• **YOUR OBJECTIVE**: The answer must be every line of the data that holds the word "TypeError".

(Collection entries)
--- START ---
(** * Deadlock designer: the build state and the stats engine

    A shallow embedding of [src/components/HeroBuild.js] (the twelve item
    slots) and of [src/utils/calculator.js] (the stat formulas), with the
    properties the specification states about them.

    Conventions of the embedding.
    - Souls, item costs, ability points and upgrade levels are integers
      ([Z]).
    - The other JavaScript numbers (stat values) are the type [number]
      below: exact rationals extended with the two infinities and NaN.
      Rounding error and the sign of zero are not modelled.
    - A JavaScript object used as a dictionary is a [gmap string _].
    - A method of the class [HeroBuild] takes the object's state and
      returns the new state together with what the call produced. *)

From Stdlib Require Import ZArith QArith Qcanon Qround Ascii String.
From stdpp Require Import base numbers option list sorting strings gmap fin_maps.

Local Open Scope Z_scope.

(** ** JavaScript numbers *)

Inductive number : Type :=
  | Fin (q : Qc)
  | PosInf
  | NegInf
  | NaN.

#[global] Instance number_eq_dec : EqDecision number.
Proof. solve_decision. Defined.

Module Number.

Definition of_Z (z : Z) : number := Fin (Qc_of_Z z).

(** A decimal literal [n / d], as in [0.04 = of_frac 4 100]. *)
Definition of_frac (n : Z) (d : positive) : number := Fin (Q2Qc (n # d)).

Definition zero : number := of_Z 0.
Definition one : number := of_Z 1.

(** ToBoolean on a number: [0] and [NaN] are falsy. *)
Definition truthy (x : number) : bool :=
  match x with
  | Fin q => negb (bool_decide (q = 0%Qc))
  | PosInf | NegInf => true
  | NaN => false
  end.

Definition add (x y : number) : number :=
  match x, y with
  | NaN, _ | _, NaN => NaN
  | Fin a, Fin b => Fin (a + b)%Qc
  | PosInf, NegInf | NegInf, PosInf => NaN
  | PosInf, _ | _, PosInf => PosInf
  | NegInf, _ | _, NegInf => NegInf
  end.

Definition opp (x : number) : number :=
  match x with
  | Fin a => Fin (- a)%Qc
  | PosInf => NegInf
  | NegInf => PosInf
  | NaN => NaN
  end.

Definition sub (x y : number) : number := add x (opp y).

(** The sign of a finite value: [Gt] positive, [Lt] negative, [Eq] zero. *)
Definition sgn (a : Qc) : comparison := (a ?= 0)%Qc.

Definition signed_inf (s : comparison) : number :=
  match s with Gt => PosInf | Lt => NegInf | Eq => NaN end.

Definition flip (s : comparison) : comparison := CompOpp s.

Definition mul (x y : number) : number :=
  match x, y with
  | NaN, _ | _, NaN => NaN
  | Fin a, Fin b => Fin (a * b)%Qc
  | Fin a, PosInf | PosInf, Fin a => signed_inf (sgn a)
  | Fin a, NegInf | NegInf, Fin a => signed_inf (flip (sgn a))
  | PosInf, PosInf | NegInf, NegInf => PosInf
  | PosInf, NegInf | NegInf, PosInf => NegInf
  end.

(** Division; a zero divisor is taken as the positive zero. *)
Definition div (x y : number) : number :=
  match x, y with
  | NaN, _ | _, NaN => NaN
  | Fin a, Fin b =>
      if bool_decide (b = 0%Qc) then signed_inf (sgn a) else Fin (a / b)%Qc
  | Fin _, (PosInf | NegInf) => zero
  | PosInf, Fin b => match sgn b with Lt => NegInf | _ => PosInf end
  | NegInf, Fin b => match sgn b with Lt => PosInf | _ => NegInf end
  | (PosInf | NegInf), (PosInf | NegInf) => NaN
  end.

(** [x >= y]; false as soon as one side is NaN. *)
Definition geb (x y : number) : bool :=
  match x, y with
  | NaN, _ | _, NaN => false
  | Fin a, Fin b => bool_decide (b ≤ a)%Qc
  | PosInf, _ => true
  | _, NegInf => true
  | Fin _, PosInf | NegInf, (Fin _ | PosInf) => false
  end.

(** [Math.round]: the nearest integer, halves going up. *)
Definition round (x : number) : number :=
  match x with
  | Fin a => of_Z (Qfloor (a + Q2Qc (1 # 2))%Qc)
  | _ => x
  end.

(** [x || d] on numbers, where [None] is [undefined]. *)
Definition or_default (x : option number) (d : number) : number :=
  match x with
  | Some v => if truthy v then v else d
  | None => d
  end.

(** ToNumber on the value of a property read: [undefined] gives NaN. *)
Definition of_property (x : option number) : number := default NaN x.

End Number.

(** ** Items *)

Module Item.
Record t : Type := mk {
  id : string;
  name : string;
  category : option string;
  cost : Z;
  tier : Z;
  stats : option (gmap string number)
}.
End Item.
Abbreviation Item := Item.t.

#[global] Instance Item_eq_dec : EqDecision Item.
Proof. solve_decision. Defined.

(** ** Arrays

    [a[i] = v] on a JavaScript array: inside the array it overwrites, and
    past the end the array grows. The elements skipped over are holes; the
    readers used by [HeroBuild] ([some], [filter], truthiness of [a[i]])
    treat a hole as they treat [null], so a hole is [None] here. *)

Definition array_set {A : Type} (a : list (option A)) (i : nat) (v : option A)
    : list (option A) :=
  if decide (i < length a)%nat then <[i := v]> a
  else a ++ replicate (i - length a) None ++ [v].

(** ** The build state: [HeroBuild]

    The object's data is the array [slots]; [unlockThresholds] never
    changes after the constructor. The DOM side is kept only as far as it
    decides how a call ends: the slot grid has twelve children, so
    [updateSlotDisplay] dereferences [undefined] for an index past 11. *)

Record HeroBuild : Type := mkHeroBuild { slots : list (option Item) }.

#[global] Instance HeroBuild_eq_dec : EqDecision HeroBuild.
Proof. solve_decision. Defined.

(** How a call ends: it returns a value, or a TypeError escapes. *)
Inductive completion (A : Type) : Type :=
  | Returned (a : A)
  | TypeError.
Arguments Returned {A} a.
Arguments TypeError {A}.

(** Methods that write to the object. *)
Definition M (A : Type) : Type := HeroBuild → HeroBuild * completion A.

#[global] Instance M_ret : MRet M := λ A a b, (b, Returned a).
#[global] Instance M_bind : MBind M := λ A B f m b,
  match m b with
  | (b', Returned a) => f a b'
  | (b', TypeError) => (b', TypeError)
  end.

Definition read {A : Type} (f : HeroBuild → A) : M A := λ b, (b, Returned (f b)).
Definition throw {A : Type} : M A := λ b, (b, TypeError).

(** [this.slots[index] = v] *)
Definition assign (index : nat) (v : option Item) : M unit :=
  λ b, (mkHeroBuild (array_set (slots b) index v), Returned tt).

(** [l.forEach((x, i) => f(x, i))], counting from [i]. *)
Fixpoint forEach {A : Type} (f : A → nat → M unit) (l : list A) (i : nat) : M unit :=
  match l with
  | [] => mret tt
  | x :: l' => f x i ;; forEach f l' (S i)
  end.

(** A loop that carries a local variable of type [S]. *)
Fixpoint foldM {A S : Type} (f : S → A → M S) (s : S) (l : list A) : M S :=
  match l with
  | [] => mret s
  | x :: l' => s' ← f s x; foldM f s' l'
  end.

Definition when (c : bool) (m : M unit) : M unit := if c then m else mret tt.

(** [new Array(12).fill(null)] *)
Definition initial : HeroBuild := mkHeroBuild (replicate 12 None).

Definition unlockThresholds : list Z :=
  [0; 0; 0; 0; 0; 0; 0; 0; 0; 3000; 6000; 9000].

Definition getTotalSouls (b : HeroBuild) : Z :=
  foldl (λ sum item, sum + Item.cost item) 0 (omap id (slots b)).

(** [totalSouls < undefined] is false. *)
Definition isSlotLocked (b : HeroBuild) (index : nat) : bool :=
  let totalSouls := getTotalSouls b in
  match unlockThresholds !! index with
  | Some threshold => bool_decide (totalSouls < threshold)
  | None => false
  end.

Definition hasItem (b : HeroBuild) (itemId : string) : bool :=
  existsb (λ slot, match slot with
                   | Some it => bool_decide (Item.id it = itemId)
                   | None => false
                   end) (slots b).

Definition getEquippedItemIds (b : HeroBuild) : list string :=
  Item.id <$> omap id (slots b).

Definition getAllItems (b : HeroBuild) : list (option Item) := slots b.

(** Every branch of [updateSlotDisplay] starts with [slot.classList], which
    throws when [slot] is [undefined]. The other calls that end the
    methods below ([updateTotalSouls], [updateLockedSlots], which redraws
    the slots 9 to 11, and the [onStatsChange] notification) read the
    slots and write to the page only; they are left out. *)
Definition updateSlotDisplay (index : nat) : M unit :=
  if decide (index < 12)%nat then mret tt else throw.

(** The value [setItem] produced: [false], or one of the two objects. *)
Inductive SetItemResult : Type :=
  | ReturnedFalse
  | Duplicate
  | Success.

#[global] Instance SetItemResult_eq_dec : EqDecision SetItemResult.
Proof. solve_decision. Defined.

Definition setItem (index : nat) (item : Item) : M SetItemResult :=
  locked ← read (λ b, isSlotLocked b index);
  if (locked : bool) then mret ReturnedFalse
  else
    dup ← read (λ b, hasItem b (Item.id item));
    if (dup : bool) then mret Duplicate
    else
      assign index (Some item) ;;
      updateSlotDisplay index ;;
      mret Success.

Definition removeItem (index : nat) : M unit :=
  assign index None ;;
  updateSlotDisplay index.

Definition reset : M unit :=
  forEach (λ i _, assign i None ;; updateSlotDisplay i) (seq 0 12) 0%nat.

(** The persisted form of a build: [slots] is the array of the current
    format or the category-keyed object of the old one. *)
Inductive SlotsData : Type :=
  | SlotsArray (items : list (option Item))
  | SlotsByCategory (groups : gmap string (list (option Item))).

Module BuildData.
Record t : Type := mk { slots : option SlotsData }.
End BuildData.

(** The callback of [buildData.slots.forEach] for the array format. *)
Definition loadSlot (item : option Item) (index : nat) : M unit :=
  when (bool_decide (index < 12)%nat) (assign index item ;; updateSlotDisplay index).

Definition loadBuild (buildData : option BuildData.t) : M unit :=
  match buildData ≫= BuildData.slots with
  | None => mret tt
  | Some (SlotsArray items) => forEach loadSlot items 0%nat
  | Some (SlotsByCategory groups) =>
      foldM (λ slotIndex category,
          match groups !! category with
          | Some items =>
              foldM (λ (slotIndex : nat) (item : option Item),
                  when (bool_decide (slotIndex < 12)%nat && bool_decide (is_Some item))
                       (assign slotIndex item ;; updateSlotDisplay slotIndex) ;;
                  mret (S slotIndex))
                slotIndex items
          | None => mret slotIndex
          end)
        0%nat ["weapon"; "vitality"; "spirit"; "flex"] ;;
      mret tt
  end.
--- END ---
• **RESULT FOR THIS TASK**:
(** How a call ends: it returns a value, or a TypeError escapes. *)
  | TypeError.
Arguments TypeError {A}.
  | (b', TypeError) => (b', TypeError)
Definition throw {A : Type} : M A := λ b, (b, TypeError).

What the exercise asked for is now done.